[Casi un relato]
A esas horas las calles que ascienden al Albaicín son como un lamento oscuro.
De vuelta a casa, siempre ya entrada la madrugada, Lamia mira distraída por la ventanilla del taxi. Todas sus noches se parecen, son la misma noche: la idéntica rutina, casi las mismas caras –o al menos eso le parece a ella- , los trucos y engaños, las precauciones, su habilidad para salir disparada y coger un taxi y volver a su habitación para despojarse de la pegajosa sensación de inmundicia; de una miseria cotidiana que, aunque distinta, tiene mucho que ver con la pobreza de la que pretendía escapar cuando llegó hace años a la costa de Almuñécar.
Ansía llegar a su oscuro cubículo, desnudarse, dejarse mecer por el amanecer y llevarse por ese sueño denso y recurrente que le ocupa.
Siempre el mismo sueño.
En el sueño es esa mujer hermosa, de una belleza discreta, que vive el mismo día, día tras día confinada en ese carmen en el arrabal del Albayzín, que no deja de contemplar cómo la Alhambra se ilumina cada mañana con la primera luz y después, con el transitar de las horas, se viste de oro viejo en el atardecer sangriento de Granada. Allí está cautivo su esposo, Abü Abd Allä Muhammed b. ‘Ali, heredero del trono de Alhamar.

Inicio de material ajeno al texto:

(* ===== verification/MacProps.v ===== *)
(** * Beacons, time and frames: theorems about the MAC's handlers *)

From S2P Require Import Prelude HList MacConst MacTypes MacUtil MacCsma MacTask MacHandlers MacGts MacSample.

Open Scope string_scope.
Open Scope list_scope.
Open Scope Z_scope.

#[local] Opaque u8 u16 u32.

(** Symbolic execution of the accessors. *)
Ltac mrun :=
  repeat (first [ progress unfold self, upd_par, upd_phy, upd_mpib, upd_bcn, upd_csma, upd_gts, upd_buf,
                    upd_tim, upd_tx, upd_stats, emit, PLME_SET_TRX_STATE_request, get_taskStatus, get_taskStep,
                    get_taskFrFunc, put_taskStatus, put_taskStep, put_taskFrFunc, upd_task,
                    taskStatus, taskStep, taskFrFunc, set_taskStatus, set_taskStep, set_taskFrFunc
                | wpe_step ]; cbv beta).

(** ** Time *)

(** The symbol rates of the three bands. *)
Definition rate_ok (r : Z) : Prop := r = 20000 \/ r = 40000 \/ r = 62500.

Lemma getRate_ok ch : rate_ok (getRate "s" ch).
Proof. unfold getRate, rate_ok. cbn. destruct (ch =? 0), (ch <=? 10); cbn; auto. Qed.

(** At these rates a symbol is a whole number of picoseconds. *)
Lemma secs_exact n r : rate_ok r -> secs n r = n * secs 1 r.
Proof.
  assert (Hd : forall d r, 0 < r -> second = d * r -> secs n r = n * secs 1 r).
  { intros d r' Hr Hs. unfold secs. rewrite Hs, Z.mul_1_l, Z.div_mul by lia.
    rewrite Z.mul_assoc, Z.div_mul by lia. done. }
  intros [->|[->| ->]]; [apply (Hd 50000000)|apply (Hd 25000000)|apply (Hd 16000000)];
    unfold second; lia.
Qed.

Lemma symbol_pos r : rate_ok r -> 0 < secs 1 r.
Proof. intros [->|[->| ->]]; vm_compute; done. Qed.

Lemma secs_add n m r : rate_ok r -> secs (n + m) r = secs n r + secs m r.
Proof. intros Hr. rewrite (secs_exact (n + m)), (secs_exact n), (secs_exact m) by done. lia. Qed.

Lemma secs_mono n m r : rate_ok r -> n <= m -> secs n r <= secs m r.
Proof. intros Hr Hn. rewrite (secs_exact n), (secs_exact m) by done. pose proof (symbol_pos r Hr). nia. Qed.

(** [restartAt]: the timer is set, whether or not it was. *)
Lemma wpe_restartAt E time t s (Q : unit -> Mac -> Prop) :
  now s <= time ->
  (forall f, f t = Some time -> (forall t', t' <> t -> f t' = scheduled (tim s) t') ->
    Q tt (s<| tim ::= fun m => m<| scheduled := f |> |>)) ->
  wpe E (restartAt time t) Q s.
Proof.
  intros Ht HQ. unfold restartAt, scheduleAt, cancelEvent.
  assert (Hs : forall f, (forall t', t' <> t -> f t' = scheduled (tim s) t') ->
    Q tt (s<| tim ::= fun m => m<| scheduled := set_timer t (Some time) f |> |>)).
  { intros f Hf. apply HQ; unfold set_timer; [by rewrite bool_decide_eq_true_2|].
    intros t' Hne. rewrite bool_decide_eq_false_2 by done. by apply Hf. }
  mrun; msimp; rewrite (proj2 (Z.ltb_ge _ _)) by lia; unfold isScheduled in *; msimp.
  - unfold set_timer at 1. rewrite bool_decide_eq_true_2 by done. mrun.
    apply (Hs (set_timer t None (scheduled (tim s)))).
    intros t' Hne. unfold set_timer. by rewrite bool_decide_eq_false_2.
  - destruct (scheduled (tim s) t); [done|]. mrun. by apply (Hs (scheduled (tim s))).
Qed.

(** ** The beacon interval *)

Lemma int_shl_ok a k : 0 <= a <= aBaseSuperframeDuration -> 0 <= k <= 14 -> int_shl a k = Ok (a * 2 ^ k).
Proof.
  intros Ha Hk. unfold int_shl, INT_MAX. change aBaseSuperframeDuration with 960 in Ha.
  assert (0 < 2 ^ k <= 2 ^ 14) by (split; [lia|apply Z.pow_le_mono_r; lia]). eval_pow2.
  by rewrite (proj2 (Z.ltb_lt _ _)), (proj2 (Z.leb_le _ _)) by nia.
Qed.

Section frames.
Context `{MacEnv}.

Lemma wpe_new_frame E f s (Q : ptr -> Mac -> Prop) :
  (forall a, frames s !! a = None -> Q (Some a) (s<| frames ::= fun h => <[a := f]> h |>)) ->
  wpe E (new_frame f) Q s.
Proof.
  intros HQ. unfold new_frame. mrun. apply HQ. apply not_elem_of_dom, mac_alloc_fresh.
Qed.

Lemma wpe_deref E p a f s (Q : Frame -> Mac -> Prop) :
  p = Some a -> frames s !! a = Some f -> Q f s -> wpe E (deref p) Q s.
Proof. intros -> Hf HQ. unfold deref. mrun. rewrite Hf. by mrun. Qed.

Lemma wpe_delete E p a s (Q : unit -> Mac -> Prop) :
  p = Some a -> is_Some (frames s !! a) -> Q tt (s<| frames ::= fun h => delete a h |>) ->
  wpe E (delete_frame p) Q s.
Proof.
  intros -> [f Hf] HQ. unfold delete_frame. mrun. eapply wpe_deref; [done|exact Hf|]. by mrun.
Qed.

Lemma wpe_ev_deref E p a s (Q : unit -> Mac -> Prop) :
  p = Some a -> is_Some (frames s !! a) -> Q tt s -> wpe E (ev_deref p) Q s.
Proof.
  intros -> [f Hf] HQ. unfold ev_deref. destruct ev_on; mrun; [|done].
  eapply wpe_deref; [done|exact Hf|]. by mrun.
Qed.

Lemma beacon_length spec s : exists n, calFrmByteLength (beacon_frame spec s) = Ok n.
Proof.
  unfold beacon_frame, calFrmByteLength. msimp.
  destruct (macShortAddress (mpib s) =? 0xfffe); eexists; reflexivity.
Qed.

(** The coordinator, when the time to send a beacon has come. *)
Record beacon_ready (s : Mac) : Prop := {
  br_coor : isPANCoor (par s) = true;
  br_bo : 0 <= macBeaconOrder (mpib s) <= 14;
  br_so : 0 <= macSuperframeOrder (mpib s) <= 14;
  br_rate : rate_ok (phy_symbolrate (phy s));
  br_now : txNow_bcnTxTimer (tim s) = true;
  br_buf : txBeacon (buf s) = None;
  br_sd : inTxSD_txSDTimer (tim s) = false;
  br_slot : txSfSlotDuration (bcn s) = aBaseSlotDuration * 2 ^ macSuperframeOrder (mpib s);
  br_gts : gts_ok (txSfSlotDuration (bcn s)) (gts s);
}.

(** The superframe the coordinator announces. *)
Definition announced (s : Mac) : SuperframeSpec :=
  mkSuperframeSpec (macBeaconOrder (mpib s)) (aBaseSuperframeDuration * 2 ^ macBeaconOrder (mpib s))
    (macSuperframeOrder (mpib s)) (aBaseSuperframeDuration * 2 ^ macSuperframeOrder (mpib s))
    (tmp_finalCap (gts s)) (macBattLifeExt (mpib s)) (isPANCoor (par s)) (macAssociationPermit (mpib s)).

El sultán, Abu-l-Hassan, ha perdido la serenidad dejándose arrebatar por la impaciencia. La tenacidad cristina en el asedio, las rencillas internas y su gusto por los placeres cercanos –el vino, las concubinas, su joven amante cristiana, las qasidas de los poetas de La Alhambra– han desbaratado, quizás para siempre, la grandeza de su reino.

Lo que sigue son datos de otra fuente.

(** A command frame that is put aside for later ([rxCmd]) is never released,
    and from then on no data packet is passed to the upper layer, whatever
    happens: [handleIfsTimer], which should process the command, does nothing,
    and data waiting for it stays behind the command. *)
Theorem command_blocks_data addr g host n w0 w w' c :
  initialize 0 host n (srwsn802154Mac_ctor addr g).1 = Ok (tt, me w0) ->
  rtc mac_step w0 w -> rxCmd (buf (me w)) = Some c ->
  rtc mac_step w w' ->
  rxCmd (buf (me w')) = Some c /\ passed_up (me w') = passed_up (me w).
Proof.
  intros Hinit Hr Hc Hsteps.
  assert (Hinv : mac_inv None (me w)) by (eapply mac_steps_inv; [exact Hr|by eapply initialize_inv]).
  assert (Hh : mac_inv (Some (c, passed_up (me w))) (me w)) by (destruct Hinv; split; auto; by split).
  apply (mac_steps_inv _ _ _ Hsteps) in Hh. destruct (inv_held _ _ Hh). done.
Qed.
End runs.

(** ** Witnesses: a device from its first stage on *)

Definition device_started : World :=
  mkWorld "dev" (after (initialize 0 "dev" (ned_dev 1)) (srwsn802154Mac_ctor 1 blank).1) ∅.

Lemma device_started_ok :
  initialize 0 "dev" (ned_dev 1) (srwsn802154Mac_ctor 1 blank).1 = Ok (tt, me device_started).
Proof. apply after_run. vm_compute. reflexivity. Qed.

(** The PHY announces its channel, then an association request comes in. *)
Definition request_frame : Frame :=
  mkFrame (CmdFrame Ieee802154_ASSOCIATION_REQUEST)
    (mkFrameCtrl Ieee802154_CMD false false true true defFrmCtrl_AddrMode16 defFrmCtrl_AddrMode16)
    3 0xffff 0xffff 0xffff 4 false false 0 20 None.
Definition device_tuned : World :=
  device_started<| me ::= after (receiveChangeNotification true (Some (0, 11))) |>.
Definition device_asked : World :=
  after (handleMessage (LowerFrame request_frame)) (device_tuned<| me ::= arrive 0 (LowerFrame request_frame) |>).

Lemma device_tuned_step : mac_step device_started device_tuned.
Proof.
  apply (step_notification device_started true (Some (0, 11))). apply after_run. vm_compute. reflexivity.
Qed.

Lemma device_asked_step : mac_step device_tuned device_asked.
Proof.
  apply (step_message device_tuned 0 (LowerFrame request_frame)); [vm_compute; congruence|].
  apply after_run. vm_compute. reflexivity.
Qed.

Lemma mac_reachable_invariant_witness : mac_inv None (me device_asked).
Proof.
  apply (mac_reachable_invariant 1 blank "dev" (ned_dev 1) device_started device_asked device_started_ok).
  exact (rtc_l _ _ _ _ device_tuned_step (rtc_once _ _ device_asked_step)).
Defined.

(** The request stays, and a frame received later is not passed up. *)
Lemma command_blocks_data_witness :
  exists c w', rtc mac_step device_asked w' /\ w' <> device_asked
    /\ rxCmd (buf (me w')) = Some c /\ passed_up (me w') = [].
Proof.
  set (w' := after (handleMessage (Timer MAC_IFS_TIMER)) (device_asked<| me ::= arrive 5 (Timer MAC_IFS_TIMER) |>)).
  assert (Hstep : rtc mac_step device_asked w').
  { apply rtc_once, (step_message _ 5 (Timer MAC_IFS_TIMER)); [vm_compute; congruence|].
    apply after_run. vm_compute. reflexivity. }
  exists 1%positive, w'. split; [exact Hstep|]. split.
  { intros E. apply (f_equal (fun w => now (me w))) in E. vm_compute in E. discriminate. }
  apply (command_blocks_data 1 blank "dev" (ned_dev 1) device_started device_asked w' 1%positive device_started_ok).
  - exact (rtc_l _ _ _ _ device_tuned_step (rtc_once _ _ device_asked_step)).
  - vm_compute. reflexivity.
  - exact Hstep.
Defined.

El rey quiere que olvide el abrazo todavía leve de su esposo, reciente, casi un roce en su joven cuerpo; fugaz en su recuerdo. Que reniegue de la dignidad y la fe de Alí Aliatar, su padre, señor de Xagra, alcaide de Loja, alguacil mayor del reino de Granada. Que renuncie al amor y a la fe. Al deseo del cuerpo de su amado, a su linaje y a la religión como su razón de ser.
Pero su determinación es firme y hace de este lugar su Mirador de la esperanza, el carmen de sus sueños. De ese modo recorre las calles de Granada, las que conducen a las murallas, los barrios, los Adarves, la red de pasadizos, de callejuelas cubiertas; ese laberinto que ofrece aislamiento y silencio placentero; no como el que padece ahora, impuesto. Pasea por sus jardines: el de la Tumba, el del Estanque del Valle, la Vega del Barranco, la Ribera de Hixam, el Jardín del Arin, el de Cadah ben Sahnuc; por sus arboledas y sus huertas. Y contempla desde el Cerro del Sol la ciudad de La Alhambra, residencia de sultanes, administradores y cancilleres en la que ella apenas será reina.

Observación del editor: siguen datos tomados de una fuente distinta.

(* ===== verification/MacTiming.v ===== *)
(** * Backoff boundaries and the contention access period: theorems *)

From S2P Require Import Prelude HList MacConst MacTypes MacUtil MacCsma MacTask MacHandlers MacGts MacSample MacProps.

Open Scope string_scope.
Open Scope list_scope.
Open Scope Z_scope.

#[local] Opaque u8 u16 u32.

(** ** The loops that skip missed beacons *)

(** The last of [x], [x + step], ... that [limit] is not more than a step away
    from. *)
Definition latest (x step limit y : Z) : Prop :=
  exists k, 0 <= k /\ y = x + k * step /\ limit <= y + step /\ (k = 0 \/ y < limit).

Lemma advance_loop_spec fuel x step limit :
  0 < step -> (limit - x) / step < Z.of_nat fuel -> (0 < fuel)%nat ->
  exists y, advance_loop fuel x step limit = Ok y /\ latest x step limit y.
Proof.
  intros Hs. revert x. induction fuel as [|fuel IH]; intros x Hf Hpos; [lia|].
    cbn [advance_loop]. destruct (Z.ltb_spec (x + step) limit) as [Hlt|Hge].
    + destruct (IH (x + step)) as (y & Hy & k & Hk & -> & Hl & Hor).
      { replace (limit - (x + step)) with (limit - x + (-1) * step) by lia. rewrite Z.div_add by lia. lia. }
      { assert (1 <= (limit - x) / step) by (apply Z.div_le_lower_bound; lia). lia. }
      exists (x + step + k * step). split; [done|]. exists (k + 1). split_and!; [lia|lia|done|]. right. nia.
    + exists x. split; [done|]. exists 0. split_and!; [lia|lia|lia|by left].
Qed.

(** The loop ends, however many beacons were missed. *)
Lemma advance_spec x step limit :
  0 < step -> exists y, advance x step limit = Ok y /\ latest x step limit y.
Proof.
  intros Hs. apply advance_loop_spec; [done| |lia].
  destruct (Z.le_gt_cases 0 ((limit - x) / step)); [rewrite Nat2Z.inj_succ, Z2Nat.id by lia; lia|].
  rewrite Nat2Z.inj_succ. lia.
Qed.

Lemma catch_up_loop_spec fuel x step limit :
  0 < step -> (limit - x) / step + 1 < Z.of_nat fuel -> (0 < fuel)%nat ->
  exists j, 0 <= j /\ catch_up_loop fuel x step limit = Ok (x + j * step) /\ limit <= x + j * step
    /\ (j = 0 \/ x + j * step - step < limit).
Proof.
  intros Hs. revert x. induction fuel as [|fuel IH]; intros x Hf Hpos; [lia|].
  cbn [catch_up_loop]. destruct (Z.ltb_spec x limit) as [Hlt|Hge].
  - destruct (IH (x + step)) as (j & Hj & Hrun & Hl & Hor).
    { replace (limit - (x + step)) with (limit - x + (-1) * step) by lia. rewrite Z.div_add by lia. lia. }
    { assert (0 <= (limit - x) / step) by (apply Z.div_pos; lia). lia. }
    exists (j + 1). replace (x + (j + 1) * step) with (x + step + j * step) by lia.
    split_and!; [lia|done|done|]. right. destruct Hor as [->|]; lia.
  - exists 0. rewrite Z.mul_0_l, Z.add_0_r. split_and!; [lia|done|lia|by left].
Qed.

Lemma catch_up_spec x step limit :
  0 < step -> exists j, 0 <= j /\ catch_up x step limit = Ok (x + j * step) /\ limit <= x + j * step
    /\ (j = 0 \/ x + j * step - step < limit).
Proof.
  intros Hs. apply catch_up_loop_spec; [done| |lia].
  destruct (Z.le_gt_cases 0 ((limit - x) / step)); rewrite !Nat2Z.inj_succ; [rewrite Z2Nat.id by lia|]; lia.
Qed.

(** ** Backoff boundaries *)

Section timing.
Context `{MacEnv}.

Tiene la certeza de que Aixa, la madre de Boabdil y todavía esposa del sultán, no consentirá la cautividad de su hijo y acordará con los abencerrajes su liberación y su proclamación como emir más pronto que tarde.
Ahí comenzará su recorrido, su desventura como última reina nazarí del reino de Granada, el dolor por la separación de sus hijos, su exilio como primera y única reina de Las Alpujarras; la traición de los cristianos. Y los adioses: al destierro desde Yahr –al- Wada y el definitivo sin los suyos, a la muerte, desde el Valle de Lecrín, vestida con un humilde hhaik.
Cuando Lamia despierta, ya con el sol avanzando hacia su cénit, sabe que está soñando el infortunio de su pueblo, su destino desdichado, su desgracia y la de su familia, ya tan lejos. Pero que, al fin, vuelve al que fuera el reino de los suyos gracias a ese otoñal profesor de suaves maneras que, invariablemente los jueves en una de las habitaciones traseras del club, se mueve con sabiduría antigua entre sus muslos, repasa sus caderas y delinea caricias ancestrales recorriendo sus hermosos pechos mientras, entre susurros, le cuenta la historia de la tierna Morayma, la sufrida esposa del rey Chico.